Most (80%) were men, 64% were African American and a third were white. The average age was 50 years; they had been diagnosed with HIV for a median of 12 years and on ART for a median of 8 years. The median CD4 count was high, at 628 cells/mm3. About half were taking integrase inhibitors, 29% were on NNRTIs and 16% were on protease inhibitors.

Weight, body mass index (BMI), cholesterol levels and atherosclerotic cardiovascular risk scores were collected for the year prior to and following the switch from TDF to TAF. Before switching, 31% were classified as normal weight, 28% as overweight, 37% as obese and 4% as underweight.

People who switched from TDF to TAF experienced significant increases in weight, BMI and cholesterol (total, LDL and HDL) after the change, although the total-to-HDL ratio did not change significantly. The median weight gain was 1.36kg, or +9.2%. The median cardiovascular risk score rose from 6.9 to 8.1 (+1.9%) after the switch.

After adjusting for potential confounding factors, the researchers calculated that switching from TDF to TAF was associated with a 13% increase in the average cardiovascular risk score. This shifted more than half of the participants above the American Heart Association threshold for recommending statins to manage cardiovascular risk.

"It is unlikely that the BMI changes we observed represent a 'return to health' since patients had longstanding HIV infection that was persistently controlled by ART prior to switching," they concluded. "BMI changes were modest, but could be clinically relevant as even small changes in BMI can influence a patient's lifetime risk for developing diabetes and atherosclerotic cardiovascular disease."

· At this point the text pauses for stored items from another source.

(** ** The entry points *)

(** [None] stands for data that is not a descriptor. *)
Definition moduleSetup (data : option Metadata.Descriptor) : M state (option error) :=
  match data with
  | None => mret (Some (ErrMsg "oslogin module expects a metadata descriptor in the data pointer"))
  | Some desc =>
      _ ← removeDeprecatedEntries;
      _ ← osloginSetup desc;
      _ ← on_bus (Events.Subscribe LongpollEvent
            (Events.mkSub osloginModuleID metadataSubscriber_cb (Some "OS_LOGIN_INITIALIZATION")));
      mret None
  end.

(** Whether to renew, whether it was a no-op, the errors. *)
Definition metadataSubscriber (data : option Metadata.Descriptor) (err : option error)
    : M state (bool * bool * list error) :=
  match data, err with
  | None, _ => mret (false, true, [ErrMsg "event's data is not a metadata descriptor"])
  | Some _, Some e => mret (true, true, [ErrFmt "metadata event watcher reported error" e])
  | Some desc, None => '(noop, errs) ← osloginSetup desc; mret (true, noop, errs)
  end.

End operations.

End OsLogin.
(** Another revision is upgraded. *)
Lemma wp_install_upgrade r p x s :
  request_ok r → plugins s !! GetName r = Some p → heap s !! p = Some x → Name x = GetName r →
  Revision x ≠ GetRevisionId r →
  wp (installPlugin fuel r)
     (λ e s', ∃ x', heap s' !! p = Some x' ∧ ident x' = ident x ∧
        (pendingStatus x' = None ∨ x' = x) ∧ upgrade_outcome r p x s e s' x' ∧
        (∀ q y, q ≠ p → heap s !! q = Some y → heap s' !! q = Some y)) s.
Proof.
  intros Hr Hpl Hp Hn Hv. unfold installPlugin. m_step.
  destruct (newPlugin_total r Hr) as [[e ->]|(y & -> & Hny & Hvy)]; simpl; do 2 wp_step.
  { exists x. split_and!; try done; [by right|by left]. }
  m_step. m_step. m_step. simpl. rewrite Hpl. cbn beta iota. m_step. m_step.
  rewrite bool_decide_eq_false_2 by done.
  eapply wp_mono; [by apply (wp_upgrade r p x)|]. intros e' s' (x' & H1' & H2' & H3' & H4' & H5').
  exists x'. split_and!; try done.
Qed.

Lemma wp_install_total r s :
  request_ok r → req_Action r = INSTALL → wf s → wp (installPlugin fuel r) (λ _ _, True) s.
Proof.
  intros Hr Ha Hwf. destruct (plugins s !! GetName r) as [p|] eqn:Hp.
  - destruct (Hwf _ _ Hp) as (x & Hx & Hn). destruct (decide (Revision x = GetRevisionId r)).
    + eapply wp_mono; [by apply (wp_install_same r p x)|done].
    + eapply wp_mono; [by apply (wp_install_upgrade r p x)|done].
  - eapply wp_mono; [by apply wp_install_fresh|done].
Qed.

Further research is needed to determine if these kinds of changes are also seen in people taking TAF for PrEP, which tends to be a younger population.

References

Mills A et al. Renal outcomes for participants taking F/TAF versus F/TDF for HIV PrEP prep in the DISCOVER trial. IDWeek, Washington, DC, abstract 1962, 2019.

Wohl DA et al. Bone safety outcomes with F/TAF vs. F/TDF for PrEP in the DISCOVER trial. IDWeek, Washington, DC, abstract 1288, 2019.

Schafer J et al. BMI and ASCVD risk score changes in virologically suppressed patients with HIV switching from TDF to TAF containing ART. IDWeek, Washington, DC, abstract 979, 2019.